**YOUR ASSIGNMENT:** Answer with the exact lines of the following material from the one containing "pose proof (ss_log _ _ Hss) as Hl2." through the one containing "done. unfold prepareAt.", both end lines included.

**DATA RECORDS:**
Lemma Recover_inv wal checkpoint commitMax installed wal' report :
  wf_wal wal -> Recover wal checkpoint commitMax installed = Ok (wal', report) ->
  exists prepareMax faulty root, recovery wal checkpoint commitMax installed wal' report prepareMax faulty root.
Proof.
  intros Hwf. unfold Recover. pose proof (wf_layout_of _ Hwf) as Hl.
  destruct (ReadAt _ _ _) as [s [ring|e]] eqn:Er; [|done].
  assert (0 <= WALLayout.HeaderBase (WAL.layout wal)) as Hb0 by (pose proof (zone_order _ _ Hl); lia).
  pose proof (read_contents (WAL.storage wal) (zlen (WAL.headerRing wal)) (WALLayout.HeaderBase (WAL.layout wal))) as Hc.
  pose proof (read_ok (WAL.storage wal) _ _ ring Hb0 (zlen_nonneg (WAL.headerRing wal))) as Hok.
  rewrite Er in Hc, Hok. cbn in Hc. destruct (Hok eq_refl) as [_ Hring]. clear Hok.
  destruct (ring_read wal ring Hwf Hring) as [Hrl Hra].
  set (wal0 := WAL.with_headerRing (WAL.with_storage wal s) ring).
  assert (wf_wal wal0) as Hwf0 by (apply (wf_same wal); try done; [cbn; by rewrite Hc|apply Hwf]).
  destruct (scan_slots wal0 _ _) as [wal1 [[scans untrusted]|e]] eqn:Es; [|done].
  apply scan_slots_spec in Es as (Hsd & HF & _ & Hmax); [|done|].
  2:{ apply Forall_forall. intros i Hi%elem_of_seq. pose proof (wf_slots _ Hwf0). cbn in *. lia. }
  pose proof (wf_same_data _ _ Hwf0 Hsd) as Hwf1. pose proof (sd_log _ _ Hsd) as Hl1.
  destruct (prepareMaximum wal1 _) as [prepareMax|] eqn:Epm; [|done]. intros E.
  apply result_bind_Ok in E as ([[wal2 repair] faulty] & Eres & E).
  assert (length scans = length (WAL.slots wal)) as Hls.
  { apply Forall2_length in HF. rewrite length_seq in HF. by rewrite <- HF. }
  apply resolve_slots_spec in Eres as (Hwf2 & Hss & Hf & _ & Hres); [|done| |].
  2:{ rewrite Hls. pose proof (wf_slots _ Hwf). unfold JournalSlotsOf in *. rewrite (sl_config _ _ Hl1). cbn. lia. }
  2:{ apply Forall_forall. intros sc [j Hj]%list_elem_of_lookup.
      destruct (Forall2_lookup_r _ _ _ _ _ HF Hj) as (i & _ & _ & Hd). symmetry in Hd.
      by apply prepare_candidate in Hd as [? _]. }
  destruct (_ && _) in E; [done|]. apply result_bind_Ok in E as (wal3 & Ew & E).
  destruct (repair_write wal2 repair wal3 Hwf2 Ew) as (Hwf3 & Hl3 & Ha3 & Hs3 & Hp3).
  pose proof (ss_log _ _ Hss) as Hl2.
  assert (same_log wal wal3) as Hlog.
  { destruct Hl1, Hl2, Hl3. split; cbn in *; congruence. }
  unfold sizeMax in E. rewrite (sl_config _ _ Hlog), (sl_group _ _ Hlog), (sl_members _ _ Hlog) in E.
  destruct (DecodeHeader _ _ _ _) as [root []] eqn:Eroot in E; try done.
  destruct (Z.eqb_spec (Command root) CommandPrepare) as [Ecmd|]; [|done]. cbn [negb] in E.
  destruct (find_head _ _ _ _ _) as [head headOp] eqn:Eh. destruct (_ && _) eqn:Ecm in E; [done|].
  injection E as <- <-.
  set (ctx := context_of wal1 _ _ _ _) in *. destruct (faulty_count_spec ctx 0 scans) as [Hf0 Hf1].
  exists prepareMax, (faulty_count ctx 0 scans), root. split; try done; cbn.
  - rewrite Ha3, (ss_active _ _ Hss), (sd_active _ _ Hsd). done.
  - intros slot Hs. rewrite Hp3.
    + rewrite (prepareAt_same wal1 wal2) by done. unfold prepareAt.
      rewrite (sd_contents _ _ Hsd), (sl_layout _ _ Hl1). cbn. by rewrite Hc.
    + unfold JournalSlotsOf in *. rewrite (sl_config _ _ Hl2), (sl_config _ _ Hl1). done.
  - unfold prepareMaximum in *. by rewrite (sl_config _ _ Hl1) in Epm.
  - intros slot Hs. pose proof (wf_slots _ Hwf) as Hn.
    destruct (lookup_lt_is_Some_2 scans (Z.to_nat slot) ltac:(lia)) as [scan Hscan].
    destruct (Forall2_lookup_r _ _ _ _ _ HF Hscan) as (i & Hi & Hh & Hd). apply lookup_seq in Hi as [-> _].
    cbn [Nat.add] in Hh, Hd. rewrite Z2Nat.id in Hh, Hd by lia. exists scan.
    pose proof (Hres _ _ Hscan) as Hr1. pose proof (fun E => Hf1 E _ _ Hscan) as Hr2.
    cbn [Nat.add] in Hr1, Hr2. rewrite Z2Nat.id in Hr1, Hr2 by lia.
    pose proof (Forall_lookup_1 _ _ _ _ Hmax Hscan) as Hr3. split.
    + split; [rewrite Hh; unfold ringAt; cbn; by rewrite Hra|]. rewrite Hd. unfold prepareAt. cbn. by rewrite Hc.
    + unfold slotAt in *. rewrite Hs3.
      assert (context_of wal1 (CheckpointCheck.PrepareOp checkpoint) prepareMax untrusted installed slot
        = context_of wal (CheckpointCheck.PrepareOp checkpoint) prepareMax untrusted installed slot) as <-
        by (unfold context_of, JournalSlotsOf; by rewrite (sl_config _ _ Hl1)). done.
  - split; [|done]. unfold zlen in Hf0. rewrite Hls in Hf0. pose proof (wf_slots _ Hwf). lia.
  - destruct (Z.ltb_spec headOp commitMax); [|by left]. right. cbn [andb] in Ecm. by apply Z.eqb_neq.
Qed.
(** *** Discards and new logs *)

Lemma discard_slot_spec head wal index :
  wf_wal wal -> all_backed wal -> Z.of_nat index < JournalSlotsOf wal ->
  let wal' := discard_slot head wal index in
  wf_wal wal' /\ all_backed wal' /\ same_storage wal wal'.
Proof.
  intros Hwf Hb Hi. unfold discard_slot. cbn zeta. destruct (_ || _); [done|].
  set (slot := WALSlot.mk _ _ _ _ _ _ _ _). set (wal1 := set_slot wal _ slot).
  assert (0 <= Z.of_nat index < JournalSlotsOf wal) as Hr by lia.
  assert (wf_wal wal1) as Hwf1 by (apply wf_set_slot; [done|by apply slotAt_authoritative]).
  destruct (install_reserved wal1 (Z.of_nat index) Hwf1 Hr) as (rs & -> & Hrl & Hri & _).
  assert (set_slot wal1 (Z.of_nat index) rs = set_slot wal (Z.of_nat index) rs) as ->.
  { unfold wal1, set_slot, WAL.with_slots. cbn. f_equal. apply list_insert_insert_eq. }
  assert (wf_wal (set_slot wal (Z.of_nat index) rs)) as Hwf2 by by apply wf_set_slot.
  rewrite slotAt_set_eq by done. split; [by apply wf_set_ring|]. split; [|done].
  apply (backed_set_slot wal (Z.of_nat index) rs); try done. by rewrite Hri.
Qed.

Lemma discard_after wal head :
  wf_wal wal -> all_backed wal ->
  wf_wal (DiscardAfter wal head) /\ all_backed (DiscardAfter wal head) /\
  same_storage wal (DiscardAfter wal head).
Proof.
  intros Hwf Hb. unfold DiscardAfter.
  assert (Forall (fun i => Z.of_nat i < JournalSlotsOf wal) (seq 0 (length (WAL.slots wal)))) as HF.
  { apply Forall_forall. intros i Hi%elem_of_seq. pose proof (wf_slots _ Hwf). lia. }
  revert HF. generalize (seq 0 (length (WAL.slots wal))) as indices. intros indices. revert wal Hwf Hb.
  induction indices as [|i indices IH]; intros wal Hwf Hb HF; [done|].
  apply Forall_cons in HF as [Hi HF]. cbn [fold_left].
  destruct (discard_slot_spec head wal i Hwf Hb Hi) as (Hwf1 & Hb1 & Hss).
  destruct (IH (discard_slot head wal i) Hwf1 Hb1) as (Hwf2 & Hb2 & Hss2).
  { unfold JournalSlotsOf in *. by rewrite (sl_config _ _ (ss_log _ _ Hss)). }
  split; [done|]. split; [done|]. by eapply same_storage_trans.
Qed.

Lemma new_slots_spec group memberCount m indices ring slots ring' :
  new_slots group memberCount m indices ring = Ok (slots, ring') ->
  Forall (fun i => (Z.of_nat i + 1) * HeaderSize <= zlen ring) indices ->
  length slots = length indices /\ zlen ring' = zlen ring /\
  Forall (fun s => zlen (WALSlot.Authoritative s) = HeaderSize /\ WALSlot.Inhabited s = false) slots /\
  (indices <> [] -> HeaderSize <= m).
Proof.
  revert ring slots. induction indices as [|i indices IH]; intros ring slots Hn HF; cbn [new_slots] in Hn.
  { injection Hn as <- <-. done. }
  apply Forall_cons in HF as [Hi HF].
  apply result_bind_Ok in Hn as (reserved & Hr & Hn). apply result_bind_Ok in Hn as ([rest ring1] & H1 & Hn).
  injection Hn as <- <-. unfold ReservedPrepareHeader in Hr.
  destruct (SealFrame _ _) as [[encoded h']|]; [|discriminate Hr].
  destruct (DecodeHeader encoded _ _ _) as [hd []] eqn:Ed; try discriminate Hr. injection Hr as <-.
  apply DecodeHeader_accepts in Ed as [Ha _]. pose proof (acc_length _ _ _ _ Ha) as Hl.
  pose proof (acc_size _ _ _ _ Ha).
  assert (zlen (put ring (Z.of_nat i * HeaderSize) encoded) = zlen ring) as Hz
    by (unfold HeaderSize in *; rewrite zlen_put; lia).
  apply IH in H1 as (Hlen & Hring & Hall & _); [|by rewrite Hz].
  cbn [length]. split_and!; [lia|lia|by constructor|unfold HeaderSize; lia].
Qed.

**EXERCISE RESPONSE:**
  pose proof (ss_log _ _ Hss) as Hl2.
  assert (same_log wal wal3) as Hlog.
  { destruct Hl1, Hl2, Hl3. split; cbn in *; congruence. }
  unfold sizeMax in E. rewrite (sl_config _ _ Hlog), (sl_group _ _ Hlog), (sl_members _ _ Hlog) in E.
  destruct (DecodeHeader _ _ _ _) as [root []] eqn:Eroot in E; try done.
  destruct (Z.eqb_spec (Command root) CommandPrepare) as [Ecmd|]; [|done]. cbn [negb] in E.
  destruct (find_head _ _ _ _ _) as [head headOp] eqn:Eh. destruct (_ && _) eqn:Ecm in E; [done|].
  injection E as <- <-.
  set (ctx := context_of wal1 _ _ _ _) in *. destruct (faulty_count_spec ctx 0 scans) as [Hf0 Hf1].
  exists prepareMax, (faulty_count ctx 0 scans), root. split; try done; cbn.
  - rewrite Ha3, (ss_active _ _ Hss), (sd_active _ _ Hsd). done.
  - intros slot Hs. rewrite Hp3.
    + rewrite (prepareAt_same wal1 wal2) by done. unfold prepareAt.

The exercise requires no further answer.